Lemma creat_run s files V tab rest d dm name buf excl :
  ns_inv s files V tab rest d dm → cstr buf name →
  runs (sfs_creat d buf excl) s (λ r s', s_user s' = s_user s ∧
    match r, dm !! name with
    | Ok p, Some ino => excl = false ∧ taken (vnodes s) ino p (vnodes s') ∧
        ∃ tab', ns_inv s' files V tab' rest d dm
    | Ok p, None => ∃ ino dv' files' tab', V !! ino = None ∧ taken (vnodes s) ino p (vnodes s') ∧
        ns_inv s' files' (<[ino := relinked new_file 1]> (<[SFS_ROOT_LOCATION := dv']> V)) tab' rest d (<[name := ino]> dm)
    | Err e, old => (e = EEXIST ∧ is_Some old ∧ excl = true ∨ e = ENOMEM ∨ e = ENOSPC ∧ old = None ∨ old = None ∧ link_error dm name e) ∧
        vnodes s' = vnodes s ∧ ∃ files' tab', ns_inv s' files' V tab' rest d dm
    end).
Proof.
  intros Hns Hname. destruct (ns_at_dir _ _ _ _ _ _ _ Hns) as (dsv & dv & Hd & Hroot & Hrep & Hdv & Hl).
  unfold sfs_creat. apply runs_bind. eapply runs_mono; [by eapply findname_run|].
  intros [r f] s1 (Hr & _ & Hf). pose proof (ns_reread _ _ _ _ _ _ _ _ _ Hr Hns) as Hns1.
  pose proof (vnodes_env s s1 (reread_env _ _ _ Hr)) as Hvn1. pose proof (proj2 (reread_pool _ _ _ Hr)) as Hu1.
  destruct (dm !! name) as [ino|] eqn:Edm; cycle 1.
  - destruct Hf as [-> _]. cbn [Z.eqb Pos.eqb negb andb ENOENT]. eapply runs_mono; [by eapply creat_new_run|].
    intros [e|p] s2 (Hu2 & H2'); rewrite Hvn1 in H2'; (split; [congruence|]); [|done].
    destruct H2' as (He & ? & ?). split; [tauto|done].
  - destruct Hf as (-> & slot & -> & _). cbn [Z.eqb negb andb]. destruct excl.
    { apply runs_ret. split; [done|]. split; [by left|]. split; [done|]. by exists files, tab. }
    apply runs_bind. eapply runs_deref; [done|]. cbv beta iota.
    destruct (ni_names _ _ _ _ _ _ _ Hns1 _ _ Edm) as [Hne [v Hv]]. pose proof (ni_fs _ _ _ _ _ _ _ Hns1) as Hfs1.
    eapply runs_mono; [eapply loadvnode_run; [exact Hfs1|exact Hv|by eapply tab_bound]|].
    intros [e|p] s2 Hp.
    + destruct Hp as (-> & Hfs2 & Hfr). split; [rewrite (lf_user _ _ _ (Hfr 0)); done|]. split; [tauto|].
      split; [by rewrite (vnodes_load _ _ Hfr)|]. exists files, tab. eapply ns_same; [exact Hns1|done|].
      eapply drop_frame_root; [apply load_drop_frame, (Hfr (d + 1))|lia|apply Hns1].
    + destruct Hp as (tab' & sv & Hfs2 & _ & Hp & Hino & Hrc & Hoc & Hold & Hfr).
      split; [rewrite (lf_user _ _ _ Hfr); done|]. split; [done|]. split.
      { rewrite <- Hvn1. eapply load_taken; [exact Hfs1|exact Hfs2|done..]. }
      exists tab'. eapply ns_same; [exact Hns1|done|]. eapply drop_frame_root; [by apply load_drop_frame| |apply Hns1].
      intros ->. destruct (ni_root _ _ _ _ _ _ _ Hns1) as (sv0 & Hsv0 & Hi0). destruct (Hold _ Hsv0). congruence.
Qed.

========

__Task statement__
The records need to be reproduced in their entirety, word for word.

__Response box__
Lemma creat_run s files V tab rest d dm name buf excl :
  ns_inv s files V tab rest d dm → cstr buf name →
  runs (sfs_creat d buf excl) s (λ r s', s_user s' = s_user s ∧
    match r, dm !! name with
    | Ok p, Some ino => excl = false ∧ taken (vnodes s) ino p (vnodes s') ∧
        ∃ tab', ns_inv s' files V tab' rest d dm
    | Ok p, None => ∃ ino dv' files' tab', V !! ino = None ∧ taken (vnodes s) ino p (vnodes s') ∧
        ns_inv s' files' (<[ino := relinked new_file 1]> (<[SFS_ROOT_LOCATION := dv']> V)) tab' rest d (<[name := ino]> dm)
    | Err e, old => (e = EEXIST ∧ is_Some old ∧ excl = true ∨ e = ENOMEM ∨ e = ENOSPC ∧ old = None ∨ old = None ∧ link_error dm name e) ∧
        vnodes s' = vnodes s ∧ ∃ files' tab', ns_inv s' files' V tab' rest d dm
    end).
Proof.
  intros Hns Hname. destruct (ns_at_dir _ _ _ _ _ _ _ Hns) as (dsv & dv & Hd & Hroot & Hrep & Hdv & Hl).
  unfold sfs_creat. apply runs_bind. eapply runs_mono; [by eapply findname_run|].
  intros [r f] s1 (Hr & _ & Hf). pose proof (ns_reread _ _ _ _ _ _ _ _ _ Hr Hns) as Hns1.
  pose proof (vnodes_env s s1 (reread_env _ _ _ Hr)) as Hvn1. pose proof (proj2 (reread_pool _ _ _ Hr)) as Hu1.
  destruct (dm !! name) as [ino|] eqn:Edm; cycle 1.
  - destruct Hf as [-> _]. cbn [Z.eqb Pos.eqb negb andb ENOENT]. eapply runs_mono; [by eapply creat_new_run|].
    intros [e|p] s2 (Hu2 & H2'); rewrite Hvn1 in H2'; (split; [congruence|]); [|done].
    destruct H2' as (He & ? & ?). split; [tauto|done].
  - destruct Hf as (-> & slot & -> & _). cbn [Z.eqb negb andb]. destruct excl.
    { apply runs_ret. split; [done|]. split; [by left|]. split; [done|]. by exists files, tab. }
    apply runs_bind. eapply runs_deref; [done|]. cbv beta iota.
    destruct (ni_names _ _ _ _ _ _ _ Hns1 _ _ Edm) as [Hne [v Hv]]. pose proof (ni_fs _ _ _ _ _ _ _ Hns1) as Hfs1.
    eapply runs_mono; [eapply loadvnode_run; [exact Hfs1|exact Hv|by eapply tab_bound]|].
    intros [e|p] s2 Hp.
    + destruct Hp as (-> & Hfs2 & Hfr). split; [rewrite (lf_user _ _ _ (Hfr 0)); done|]. split; [tauto|].
      split; [by rewrite (vnodes_load _ _ Hfr)|]. exists files, tab. eapply ns_same; [exact Hns1|done|].
      eapply drop_frame_root; [apply load_drop_frame, (Hfr (d + 1))|lia|apply Hns1].
    + destruct Hp as (tab' & sv & Hfs2 & _ & Hp & Hino & Hrc & Hoc & Hold & Hfr).
      split; [rewrite (lf_user _ _ _ Hfr); done|]. split; [done|]. split.
      { rewrite <- Hvn1. eapply load_taken; [exact Hfs1|exact Hfs2|done..]. }
      exists tab'. eapply ns_same; [exact Hns1|done|]. eapply drop_frame_root; [by apply load_drop_frame| |apply Hns1].
      intros ->. destruct (ni_root _ _ _ _ _ _ _ Hns1) as (sv0 & Hsv0 & Hi0). destruct (Hold _ Hsv0). congruence.
Qed.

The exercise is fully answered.